Meiosis is the cell division pathway necessary for reducing cells with a diploid chromosome number to haploid germ cells required for sexual reproduction. Chromosome reduction during meiosis is accomplished by one replicative S-phase followed by two successive divisions. Meiotic prophase events that are necessary for proper chromosome segregation include: recognition and pairing of homologous chromosomes and, initiation and maturation of recombination between homologs. Many of the proteins that effect these two aspects of prophase have been identified in mammals, and other organisms, and are useful for characterizing the meiotic pathway in wild-type males and females and where meiosis is genetically altered.;Murine genetically targeted models indicate that female mammals are often differentially affected by meiotic disruption, maintaining full or partial fertility, while male meiosis fails causing infertility.

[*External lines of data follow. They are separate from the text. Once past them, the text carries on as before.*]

(** * Syllable Counter: the estimator and the synchronization pass

    A shallow embedding of [src/main.ts] (class [SyllableCounterPlugin]):
    [countSyllables] and the helpers it uses from the JavaScript string
    library, then [getVisibleLineRange] and [updateSyllableCounts] with the
    plugin's fields threaded as an explicit state. *)

From Stdlib Require Import String Ascii Numbers.DecimalString.
From Stdlib Require Import ZArith NArith Bool Lia List Sorting.Sorted.
Import ListNotations.

Open Scope Z_scope.

(** ** JavaScript strings

    A JavaScript string is a sequence of UTF-16 code units.  Literals of the
    source are written with [str], which reads each character of a Rocq string
    as one code unit. *)

Definition codeUnit := N.
Definition jsstring := list codeUnit.

Definition str (s : string) : jsstring :=
  map N_of_ascii (list_ascii_of_string s).

Module JsString.

(** The code units matched by [\s] in a regular expression, which are also
    the ones [String.prototype.trim] strips: WhiteSpace and LineTerminator. *)
Definition isWhiteSpace (c : codeUnit) : bool :=
  ((9 <=? c) && (c <=? 13) || (c =? 32) || (c =? 160) || (c =? 5760)
   || (8192 <=? c) && (c <=? 8202) || (c =? 8232) || (c =? 8233)
   || (c =? 8239) || (c =? 8287) || (c =? 12288) || (c =? 65279))%N.

(** The character class [a-z]. *)
Definition isLowerAZ (c : codeUnit) : bool :=
  ((97 <=? c) && (c <=? 122))%N.

(** [toLowerCase], one code unit at a time.  Three kinds of code unit have a
    lower-case form that contains an ASCII letter: A to Z, the Kelvin sign
    U+212A (to k) and U+0130 (to i followed by U+0307).  Every other
    lower-case mapping stays outside [a-z] and keeps the number of code
    units; those units are left as they are here, since [countSyllables]
    replaces each of them by a space in its next step. *)
Definition lowerUnit (c : codeUnit) : list codeUnit :=
  if ((65 <=? c) && (c <=? 90))%N then [(c + 32)%N]
  else if (c =? 8490)%N then [107%N]
  else if (c =? 304)%N then [105%N; 775%N]
  else [c].

Definition toLowerCase (s : jsstring) : jsstring := flat_map lowerUnit s.

(** [s.replace(/[^a-z]/g, ' ')]: the pattern has no [u] flag, so it is
    applied code unit by code unit. *)
Definition replaceNonLetters (s : jsstring) : jsstring :=
  map (fun c => if isLowerAZ c then c else 32%N) s.

Fixpoint trimStart (s : jsstring) : jsstring :=
  match s with
  | c :: s' => if isWhiteSpace c then trimStart s' else s
  | [] => []
  end.

Definition trimEnd (s : jsstring) : jsstring := rev (trimStart (rev s)).

Definition trim (s : jsstring) : jsstring := trimEnd (trimStart s).

(** [s.split(/\s+/)].  [inSep] tells that the previous code unit was part of
    a separator, so that a run of white space separates once.  A separator at
    the start or at the end of [s] leaves an empty first or last piece, and
    the empty string splits into one empty piece. *)
Fixpoint splitWs (inSep : bool) (s : jsstring) : list jsstring :=
  match s with
  | [] => [[]]
  | c :: s' =>
      if isWhiteSpace c then
        if inSep then splitWs true s' else [] :: splitWs true s'
      else
        match splitWs false s' with
        | w :: ws => (c :: w) :: ws
        | [] => [[c]]
        end
  end.
(** C6, as stated, fails: for an exact-input trade with native input and
    the same tip, the two routers return different method names. *)
Lemma routers_differ_on_methodName :
  match
    outcome (FeeRouter.swapCallParameters (E := specEntities) Sample.clock
               (Sample.etherToToken EXACT_INPUT) (Sample.options (Sample.ether 0))),
    outcome (TipRouter.swapCallParameters (E := specEntities) Sample.clock
               (Sample.etherToToken EXACT_INPUT)
               (renameTip (Sample.options (Sample.ether 0))))
  with
  | inr r1, inr r2 =>
      methodName r1 = "swapExactETHForTokensWithFeeAmount"
      /\ methodName r2 = "swapExactETHForTokensWithTipAmount"
      /\ methodName r1 <> methodName r2
  | _, _ => False
  end.
Proof. cbn. repeat split. discriminate. Qed.

(** ** The constant tables *)

(** C9, amended.  For MAINNET, ROPSTEN, BSC_MAINNET and BSC_TESTNET the
    tables hold a factory address of 20 bytes in hexadecimal, which the
    address validator of the specification accepts, and an init-code hash
    of 32 bytes in hexadecimal; for RINKEBY, GÖRLI and KOVAN both entries
    are the empty string. *)
Theorem tables_filled_where_deployed (c : ChainId) :
  if hasDeployment c
  then isHexOfLength 40 (FACTORY_ADDRESS c) = true
       /\ spec_validateAndParseAddress (FACTORY_ADDRESS c) = inr (FACTORY_ADDRESS c)
       /\ isHexOfLength 64 (INIT_CODE_HASH c) = true
  else FACTORY_ADDRESS c = "" /\ INIT_CODE_HASH c = "".
Proof. destruct c; cbn [hasDeployment]; repeat split. Qed.

(** C9, as stated, fails: the entries for RINKEBY are empty, and the
    address validator rejects the empty string. *)
Lemma tables_empty_for_rinkeby :
  In RINKEBY all_ChainId
  /\ FACTORY_ADDRESS RINKEBY = ""
  /\ isHexOfLength 40 (FACTORY_ADDRESS RINKEBY) = false
  /\ spec_validateAndParseAddress (FACTORY_ADDRESS RINKEBY)
     = inl (InvariantFailed (Some " is not a valid address."))
  /\ INIT_CODE_HASH RINKEBY = "".
Proof. repeat split. cbn. auto. Qed.
(** * Time Series Insights Environment resource: model and verification

    Shallow embedding of
    [azurerm/internal/services/timeseriesinsights/resource_time_series_insights_environment.go]:
    the schema validators of [name] and [sku_name], the SKU helpers
    [expandEnvironmentSkuName] / [flattenEnvironmentSkuName], and the
    create-update, read and delete handlers over an abstract SDK client.

    Go strings are byte sequences, modelled as [string] (a list of 8-bit
    [ascii]).  Go's [int] is taken to be 64 bits wide ([intSize]); [int32]
    values are kept as [Z] with the conversion's wrap-around written out.
    A Go function that may return an error or panic is a value of [go A]. *)

From Stdlib Require Import ZArith String Ascii List Lia.
From Stdlib Require Import DecimalString DecimalZ DecimalPos.
From stdpp Require Import base gmap strings list.

#[local] Open Scope string_scope.
#[local] Open Scope Z_scope.
#[local] Set Warnings "-register-all".

(** ** Errors, panics and the result of a Go call *)

(** One constructor per place where the file makes an [error]; the arguments
    are the values handed to the format string.  [SdkError] stands for an
    error made outside this file (the SDK client, the ID parser, the tags
    helper). *)
Inductive error : Type :=
  | SdkError (msg : string)
  | ErrExpandingSku (cause : error)
  | ErrCheckingPresence (name resourceGroup : string) (cause : error)
  | ErrExistingNotStandard (name resourceGroup : string)
  | ImportAsExistsError (resourceName id : string)
  | ErrCreatingUpdating (name resourceGroup : string) (cause : error)
  | ErrWaitingForCompletion (name resourceGroup : string) (cause : error)
  | ErrRetrieving (name resourceGroup : string) (cause : option error)
  | ErrNotStandard (name resourceGroup : string)
  | ErrCannotReadID (name resourceGroup : string)
  | ErrDeleting (name resourceGroup : string) (cause : error)
  | ErrWrongNumberOfParts (skuName : string) (parts : Z)
  | ErrUnknownSkuTier (skuName tier : string)
  | ErrCannotConvertCapacity (skuName capacity : string).
(** * Nomad: hex grid, reachability, visibility and turn logic

    A shallow embedding of the TypeScript game core of Nomad:
    - [hex-math.ts]   : offset/cube coordinates, distance, neighbours;
    - [pathfinder.ts] : the BFS reachability search and its cost cache;
    - [game-state.ts] : units, structures, fog of war, moves and attacks;
    - [actions/*.ts]  : attack and settle actions;
    - [ai.ts]         : the pursuit AI of the hostile phase;
    - [main.ts]       : the click handler that drives the player phase.

    Numbers of the source that are always integers (coordinates, costs, hit
    points, counters) are [Z].  [Infinity] movement costs are the constructor
    [Infinity] of [Cost].  JavaScript objects that are shared by reference
    (units) live in a heap [objs : gmap nat Unit]; the unit collection
    [gameState.units] is the list of references into it. *)

From Stdlib Require Import ZArith Lia QArith String List Reals Lra Relations.
From stdpp Require Import base gmap list.
Import ListNotations.

Open Scope Z_scope.

(* ------------------------------------------------------------------ *)
(** ** constants.ts *)

Definition HEX_SIZE : Z := 35.
Definition BOARD_COLS : Z := 100.
Definition BOARD_ROWS : Z := 80.
(** [STRUCTURE_SIGHT_RANGE] of game-state.ts. *)
Definition STRUCTURE_SIGHT_RANGE : Z := 3.

(** [for (let i = lo; i <= hi; i++)] enumerates this list. *)
Definition zrange (lo hi : Z) : list Z :=
  map (fun i => lo + Z.of_nat i) (seq 0 (Z.to_nat (hi - lo + 1))).
(** The theorem on [tree3], whose three leaves all carry a sequence. *)
Lemma json_round_trip_witness :
  exists data T',
    write_json num_to_dict tree3 = Ok data /\
    from_json num_from_dict data = Ok T' /\
    shape (root T') = shape (root tree3) /\
    name_seqs T' = Ok [("C", "GATTACA"); ("A", "ACGT"); ("B", "TTGA")]%string.
Proof.
  destruct (json_round_trip num_to_dict num_from_dict tree3
              [(2, "GATTACA"); (0, "ACGT"); (1, "TTGA")]%string eq_refl)
    as (data & T' & W & Hw & Hr & _ & Hs & HW & HW' & _).
  { repeat constructor. }
  exists data, T'. split; [exact Hw|]. split; [exact Hr|]. split; [exact Hs|].
  rewrite HW'. rewrite <- HW. vm_compute. reflexivity.
Defined.

(** * Further properties *)

(** ** What a join and the loop return, read backwards *)

Section INVERT.
Context {G : Type}.

Lemma index_inv {A} (l : list A) (i : nat) (a : A) :
  index l i = Ok a -> l !! i = Some a.
Proof. unfold index. destruct (l !! i); [intros [= ->]; reflexivity|discriminate]. Qed.

Lemma join_inv (D : matrix) (ch : list (Node G)) (idx : nat) D' ch' idx' :
  join D ch idx = Ok (D', ch', idx') ->
  exists i j ci cj d1 d2,
    ch !! i = Some ci /\ ch !! j = Some cj /\ idx' = S idx /\
    ch' = delete j (<[i:=mkNode (node_name idx) None
                          [new_parent ci d1; new_parent cj d2] "" None]> ch).
Proof.
  unfold join. destruct (minpair (q D)) as [[[i j] qm]|]; [|discriminate].
  rewrite bind_Ok. destruct (index ch i) as [ci|] eqn:Hi; [|discriminate].
  rewrite bind_Ok. destruct (index ch j) as [cj|] eqn:Hj; [|discriminate].
  rewrite bind_Ok. destruct (pairdists D i j) as [[[d1 d2] dnew]|]; [|discriminate].
  rewrite bind_Ok. intros [= <- <- <-].
  apply index_inv in Hi, Hj.
  exists i, j, ci, cj, (if decide (i = j) then d2 else d1), d2.
  repeat (split; [assumption || reflexivity|]).
  destruct (decide (i = j)); reflexivity.
Qed.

This body of work explores the hypothesis that mammalian female fertility can overcome defects not affecting reciprocal recombination during prophase I. Cytological effects of mutations in two genes, the FK506 binding protein family member Fkbp6, and the mismatch repair MutL homolog Pms2, that both affect meiosis in a sexually dimorphic manner when deleted, are described here. Although deletion of either protein disrupts different aspects of meiosis in spermatocytes, oocytes proceed with normal reciprocal recombination and are fully fertile.;To explore the consequences of Pms2 and Fkbp6 mutations on the outcome of oocytes after prophase I, diakinesis, metaphase I chromosomal alignment, spindle development, and polar body extrusion were assessed. When FKBP6 or PMS2 is deleted oocytes proceed through the first meiotic division and arrest normally at the second metaphase plate, awaiting fertilization. By contrast, Mlh3 mutation disrupts reciprocal recombination sites and results in a drastically reduced ability for chromosomes to align during metaphase I, yet the oocytes do not arrest and instead continue to extrude a first polar body and become competent for fertilization. These data indicate that female meiotic spindle checkpoint regulation is less stringent than its male counterpart, perhaps due to evolution of a mechanism to overcome loss of some meiotic proteins, and may account for the bias in chromosomal abnormalities caused by errors in human female meiosis.